Pretty Printing Parsing Problems

Ah, I’ve returned to the Real World after a week of snowboarding fun. Culture shock, muchly.

I haven’t written much recently. That was’t due a lack of stuff to write about, but more due to me doing a little bit of this, then a little bit of that, and never really doing anything in large enough chunks to write cohesively about. Still, I want to play catchup so that in a years time I can remember where I spend my efforts.

My rough, sprawling plan is to finally write my own dream development environment. I’ve pondered lots about what this would look like, but what liberated me was deciding to wave a metaphorical middle finger at the rest of the world. This is going to be *my* dream development environment. I’ll make the tradeoffs which are sensible for me, and I don’t care if anyone other than me finds the end result useful. I’m waving goodbye to ascii source code. CVS, diff, grep and all the other text-based tools won’t be relevant any more. I’ve nothing against these fine tools, but the Big Number One tradeoff I’m making is to base the whole system around an abstract representation of source code rather than a concrete ascii representation. This isn’t a straightforward tradeoff to make. There are as many downsides as there are upsides, but after years of playing around with development tools I think I can tolerate the downsides in order to enjoy the upsides.

This development system will be targeted for, and written in ocaml – because it’s the finest language I’ve encountered. A few years ago, I looked through the gcc sources and spend weeks trying to untangle how they worked. In contrast, when I recently tried to use the lexer, parser and typechecker from the ocaml compiler in a stand-alone test application, it took me about 20 minutes to get it working.

So that’s the plan anyway, in the vaguest sense of the word. It opens the door to all sorts of interesting problems.

How will I edit the code then? Well, to get started, I’m going to pretty-print the abstract representation of each module back into (you guessed it) ascii source code, and use good old emacs! That’s the quick and easy way to get going. But the crucial point is that it’s not the *only* way to edit code in this system. I will also be able to apply semantic transformations (like rename) direct to the abstract source tree. I can write my own display routines to show the code using whatever crazy display or edit method I can conceive of. The raw information is all there ready to be used.

Previously, when I thought about writing a development environment I’d spend ages wondering about how to keep maintain the “original sources”(ie. the ascii files) when the user was busy applying refactorings. Well, I fixed that problem by getting rid of the ascii files! I’ll import my legacy sources into the system once and from that day on, I’ll be working with vastly improved tools and I’ll forget all about files. If I want to distribute an ascii-source version to someone else, I’ll pretty-print one.

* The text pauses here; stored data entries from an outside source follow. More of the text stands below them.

(* ===== verification/Channel.v ===== *)
(** * The channel state machine: views and balances ([lnwallet/channel.go])

    [LightningChannel] with its commitment chains, update logs and descriptor
    heap; the evaluation of an HTLC view ([evaluateHTLCView], [computeView]),
    the construction of the next commitment ([fetchCommitmentView]) and the
    constraint check ([validateCommitmentSanity]).

    A method is a computation over [LightningChannel]: what it wrote before an
    early return stays written.  A [commitmentChain] is the list of its
    commitments from tail to tip; the tip or tail of an empty list is a nil
    element, whose use panics.  Locking and logging are not modelled. *)

From S2P Require Import Prelude Wire Messages ChanIds Units Sha256 Shachain Tx OmniOp Keys Scripts FwdPkg UpdateLog ChanDB Commitment.

(** ** Commitment chains *)
Abbreviation commitmentChain := (list commitment).

Definition addCommitment (s : commitmentChain) (c : commitment) : commitmentChain := s ++ [c].
Definition advanceTail (s : commitmentChain) : res chanerr commitmentChain :=
  match s with [] => Panic | _ :: s => Ok s end.
Definition tip (s : commitmentChain) : res chanerr commitment :=
  match list.last s with None => Panic | Some c => Ok c end.
Definition chain_tail (s : commitmentChain) : res chanerr commitment :=
  match head s with None => Panic | Some c => Ok c end.

(** [Front() != Back()]. *)
Definition hasUnackedCommitment (s : commitmentChain) : bool :=
  match s with [] | [_] => false | _ => true end.

(** ** Balances under evaluation *)
Record balances := mkBalances {
  ourBtc : Z;
  theirBtc : Z;
  ourAsset : Z;
  theirAsset : Z
}.

#[export] Instance balances_eta : Eta balances := fun b =>
  mkBalances (ourBtc b) (theirBtc b) (ourAsset b) (theirAsset b).

Definition credit_us (pd : PaymentDescriptor) (b : balances) : balances :=
  b <| ourBtc ::= fun x => u64 (x + pd_BtcAmount pd) |>
    <| ourAsset ::= fun x => i64 (x + pd_AssetAmount pd) |>.
Definition credit_them (pd : PaymentDescriptor) (b : balances) : balances :=
  b <| theirBtc ::= fun x => u64 (x + pd_BtcAmount pd) |>
    <| theirAsset ::= fun x => i64 (x + pd_AssetAmount pd) |>.
Definition debit_us (pd : PaymentDescriptor) (b : balances) : balances :=
  b <| ourBtc ::= fun x => u64 (x - pd_BtcAmount pd) |>
    <| ourAsset ::= fun x => i64 (x - pd_AssetAmount pd) |>.
Definition debit_them (pd : PaymentDescriptor) (b : balances) : balances :=
  b <| theirBtc ::= fun x => u64 (x - pd_BtcAmount pd) |>
    <| theirAsset ::= fun x => i64 (x - pd_AssetAmount pd) |>.

(** ** Heights at which a descriptor entered and left a chain *)
Definition addHeight (remoteChain : bool) (pd : PaymentDescriptor) : Z :=
  if remoteChain then addCommitHeightRemote pd else addCommitHeightLocal pd.
Definition removeHeight (remoteChain : bool) (pd : PaymentDescriptor) : Z :=
  if remoteChain then removeCommitHeightRemote pd else removeCommitHeightLocal pd.
Definition set_addHeight (remoteChain : bool) (h : Z) (pd : PaymentDescriptor) : PaymentDescriptor :=
  if remoteChain then pd <| addCommitHeightRemote := h |> else pd <| addCommitHeightLocal := h |>.
Definition set_removeHeight (remoteChain : bool) (h : Z) (pd : PaymentDescriptor) : PaymentDescriptor :=
  if remoteChain then pd <| removeCommitHeightRemote := h |> else pd <| removeCommitHeightLocal := h |>.

Section Channel.
Context `{CurveOps}.

(** What a signer is asked to sign ([input/signdescriptor.go]). *)
Record SignDescriptor := mkSignDesc {
  sd_PubKey : PublicKey;
  SingleTweak : bytes;
  sd_WitnessScript : bytes;
  sd_Output : TxOut;
  HashType : Z;
  sd_InputIndex : Z
}.

(** ** The channel *)
Record LightningChannel := mkLC {
  lc_heap : heap;
  lc_BtcCapacity : Z;
  lc_AssetCapacity : Z;
  currentHeight : Z;
  remoteCommitChain : commitmentChain;
  localCommitChain : commitmentChain;
  channelState : OpenChannel;
  obfuscator : bytes;
  signDesc : SignDescriptor;
  localUpdateLog : updateLog;
  remoteUpdateLog : updateLog
}.

#[export] Instance LightningChannel_eta : Eta LightningChannel := fun l =>
  mkLC (lc_heap l) (lc_BtcCapacity l) (lc_AssetCapacity l) (currentHeight l) (remoteCommitChain l)
    (localCommitChain l) (channelState l) (obfuscator l) (signDesc l) (localUpdateLog l)
    (remoteUpdateLog l).

Abbreviation LC := (M LightningChannel chanerr).

Definition commit_chain (lc : LightningChannel) (remoteChain : bool) : commitmentChain :=
  if remoteChain then remoteCommitChain lc else localCommitChain lc.

(** A computation over the heap, on the heap of the channel. *)
Definition on_heap {A} (m : M heap chanerr A) : LC A := fun lc =>
  let '(r, h) := m (lc_heap lc) in (r, lc <| lc_heap := h |>).

(** A computation over the stored channel. *)
Definition on_db {A} (m : M OpenChannel dberr A) : LC A := fun lc =>
  let '(r, c) := m (channelState lc) in
  (match r with Ok a => Ok a | Err e => Err (ErrDb e) | Panic => Panic end, lc <| channelState := c |>).

(** [&PaymentDescriptor{...}]. *)
Definition alloc (pd : PaymentDescriptor) : LC ptr := fun lc =>
  (Ok (length (lc_heap lc)), lc <| lc_heap := lc_heap lc ++ [pd] |>).

(** ** HTLC views *)
Definition below (h : heap) (index : Z) (u : updateLog) : list ptr :=
  filter (fun p => pd_LogIndex (deref h p) < index) (entries u).

Definition fetchHTLCView (lc : LightningChannel) (theirLogIndex ourLogIndex : Z) : htlcView :=
  mkHtlcView (below (lc_heap lc) ourLogIndex (localUpdateLog lc))
    (below (lc_heap lc) theirLogIndex (remoteUpdateLog lc)) 0.

Definition fetchParent (lc : LightningChannel) (entry : PaymentDescriptor)
    (remoteChain remoteLog : bool) : res chanerr ptr :=
  let log := if remoteLog then remoteUpdateLog lc else localUpdateLog lc in
  match lookupHtlc log (pd_ParentIndex entry) with
  | None => Err ErrParentNotFound
  | Some addEntry =>
      if addHeight remoteChain (deref (lc_heap lc) addEntry) =? 0 then Err ErrParentHeightZero
      else Ok addEntry
  end.

(** ** Evaluation of a view

    The state of [evaluateHTLCView]: the channel it may write to, the balances
    it was given pointers to and the fee rate of the new view. *)
Record evalState := mkEval {
  ev_lc : LightningChannel;
  ev_bal : balances;
  ev_feePerKw : Z
}.

#[export] Instance evalState_eta : Eta evalState := fun s =>
  mkEval (ev_lc s) (ev_bal s) (ev_feePerKw s).

Definition ev_read (p : ptr) : M evalState chanerr PaymentDescriptor :=
  gets (fun s => deref (lc_heap (ev_lc s)) p).
Definition ev_write (p : ptr) (f : PaymentDescriptor -> PaymentDescriptor) : M evalState chanerr unit :=
  modify (fun s => s <| ev_lc ::= fun lc => lc <| lc_heap ::= fun h => write h p f |> |>).
Definition when (b : bool) (m : M evalState chanerr unit) : M evalState chanerr unit :=
  if b then m else mret tt.

Section Evaluate.
Context (nextHeight : Z) (remoteChain mutateState : bool).

Definition processAddEntry (isIncoming : bool) (htlc : ptr) : M evalState chanerr unit :=
  pd ← ev_read htlc;
  if negb (addHeight remoteChain pd =? 0) then mret tt
  else
    _ ← modify (fun s => s <| ev_bal ::= if isIncoming then debit_them pd else debit_us pd |>);
    when mutateState (ev_write htlc (set_addHeight remoteChain nextHeight)).

Definition removal_credit (isIncoming : bool) (pd : PaymentDescriptor) (b : balances) : balances :=
  match pd_EntryType pd, isIncoming with
  | Settle, true => credit_us pd b
  | (Fail | MalformedFail), true => credit_them pd b
  | Settle, false => credit_them pd b
  | (Fail | MalformedFail), false => credit_us pd b
  | _, _ => b
  end.

Definition processRemoveEntry (isIncoming : bool) (htlc : ptr) : M evalState chanerr unit :=
  pd ← ev_read htlc;
  if negb (removeHeight remoteChain pd =? 0) then mret tt
  else
    _ ← modify (fun s => s <| ev_bal ::= removal_credit isIncoming pd |>);
    when mutateState (ev_write htlc (set_removeHeight remoteChain nextHeight)).

Definition processFeeUpdate (feeUpdate : ptr) : M evalState chanerr unit :=
  pd ← ev_read feeUpdate;
  if negb (addHeight remoteChain pd =? 0) then mret tt
  else
    _ ← modify (fun s => s <| ev_feePerKw := ToSatoshis (pd_BtcAmount pd) |>);
    when mutateState (ev_write feeUpdate (fun pd =>
      set_removeHeight remoteChain nextHeight (set_addHeight remoteChain nextHeight pd))).

(** A settle that reaches our chain counts in the totals of the channel. *)
Definition count_settle (own : bool) (pd : PaymentDescriptor) (c : OpenChannel) : OpenChannel :=
  if own then c <| TotalMSatReceived ::= fun x => u64 (x + pd_BtcAmount pd) |>
               <| TotalAssetReceived ::= fun x => i64 (x + pd_AssetAmount pd) |>
  else c <| TotalMSatSent ::= fun x => u64 (x + pd_BtcAmount pd) |>
         <| TotalAssetSent ::= fun x => i64 (x + pd_AssetAmount pd) |>.

(** One iteration of the first two loops; [own] says whose log it runs over.
    An entry of our log removes an HTLC of the remote log. *)
Definition eval_removal (own : bool) (entry : ptr) (skip : gset Z) : M evalState chanerr (gset Z) :=
  pd ← ev_read entry;
  match pd_EntryType pd with
  | Add => mret skip
  | FeeUpdate => _ ← processFeeUpdate entry; mret skip
  | t =>
      _ ← when (mutateState && bool_decide (t = Settle) && negb remoteChain &&
                (removeCommitHeightLocal pd =? 0))
            (modify (fun s => s <| ev_lc ::= fun lc => lc <| channelState ::= count_settle own pd |> |>));
      parent ← (fun s => (fetchParent (ev_lc s) pd remoteChain own, s));
      addEntry ← ev_read parent;
      _ ← processRemoveEntry own entry;
      mret ({[pd_HtlcIndex addEntry]} ∪ skip)
  end.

“It won’t inter-operate with people’s existing toolsets”, you say. “Noone will buy it”, you say. You’re totally right. But I don’t care. I’m writing this for me, because it’s a Much Better Way to write software. Then, uhh, I’m going to take over the world, uhh, or make tea, or something … 😉

(I had an discussion once with Michelle once where I said that if you believe software patents are wrong, but you’re in a situation where the company you are running is going to go bust unless you pursue some patents, then the Right Things To Do is to stick to your principles and have the company go bust. I don’t often have many views which are strongly one way or the other – most of the time I end up arguing both sides – but when I do get round to strongly believing in something, I’m fairly solid in my beliefs. It annoys me on a daily basis that we monkeys keep ourselves busy with inferior, inefficient coding tools when if we used something better, we could spend more time outside enjoying the sun)

So, onto the concrete software problems! I was trying to find elegant solutions to pretty-printing of source code. There’s lots of literature on how to parse source code – that is, going from the crummy ascii-based representations which we humans have traditionally favoured with all it’s implicit conventions, into a clean structured representation. Pretty-printing, the opposite problem, gets less attention .. I guess because fewer people ever need to do it.

There’s two sides to the pretty-printing problem. One is how to lay the source code out on the page – where to put line-breaks and whitespace. The second is how to reconstruct the “optional” presentation elements – like, putting parenthesis in expressions where needed, and even sometimes adding extra ones where they’re not absolutely needed if that will make it easier for me to read.

Fortunately, this is an area where we people have been showcasing the power and elegance of functional programming languages such as ocaml and Haskell. I found papers describing a pretty printing method and an “unparsing” method which not only describe concise elegant solutions, but also prove all sorts of neat and useful properties of the algorithms. Tasty.

With pretty-printing up and running, I can choose what size of “slice” I want to edit – a single function, a whole module, or maybe a method and all its callees. Then I edit this by hand, and run a parser on it, and then integrate it back into the abstract source tree. If I’ve pretty-printed using the standard ocaml syntax, I can just reuse the standard ocaml parser. I could make up my own syntax too, but then I’d have to write a parser as well as a pretty printer. (There’s a bit of overlap with camlp4 obviously).

Anyhow, for me this is a “burn the diskpacks” project. I am cherry-picking the relevant bits from lisp and smalltalk, mixing them together with ocaml and getting rid of historical baggage like ascii files where necessary. As I said earlier, the real breakthrough was deciding to appoint myself as the single target user. And also, being arrogant enough to believe that most development tools and languages today really do suck beyond belief. Heh, having said all that .. watch me loose interest in computers for the next six months! 😉

3 thoughts on “Pretty Printing Parsing Problems”

  1. Sounds interesting – best of luck. Your rationale is the best there is: Consider the reverse situation, everyone else will love what you do bar you. Hardly motivating!

    You may find some existing work on VPLs interesting. there’s a few at

  2. Good luck. As well as wanting you to be a happy bunny, I think that if anybody’s self-indulgent dream developer environment could ever turn out to be useful to others (like, say, me) then it might well be yours.

    Hmmm. What are you intending to do wrt alphabetic identifiers for stuff? How optional/constrained by having a parseable/pretty-printable representation will those be?

    I hope you won’t say a complete goodbye to text. I would suggest that the serialisation of your abstractly described software project should still be done in a plain text format.

    One thing that worries me a bit is: is it not the case that the most important problems in real software engineering do not become fully interesting until you put them into the context of a shared development effort? For example, a personal change control/documentation system is a lot simpler than a concurrent one. Will it be possible to do interesting enough experiments without collaborating directly with other developers? The answer might have quite an influence on the directions in which you develop things.

  3. You might find SubEthaEdit and similar tools inspiring in terms of collaborative environments. With that kind of front-end, you can all but treat the collective as a single user.

Comments are closed.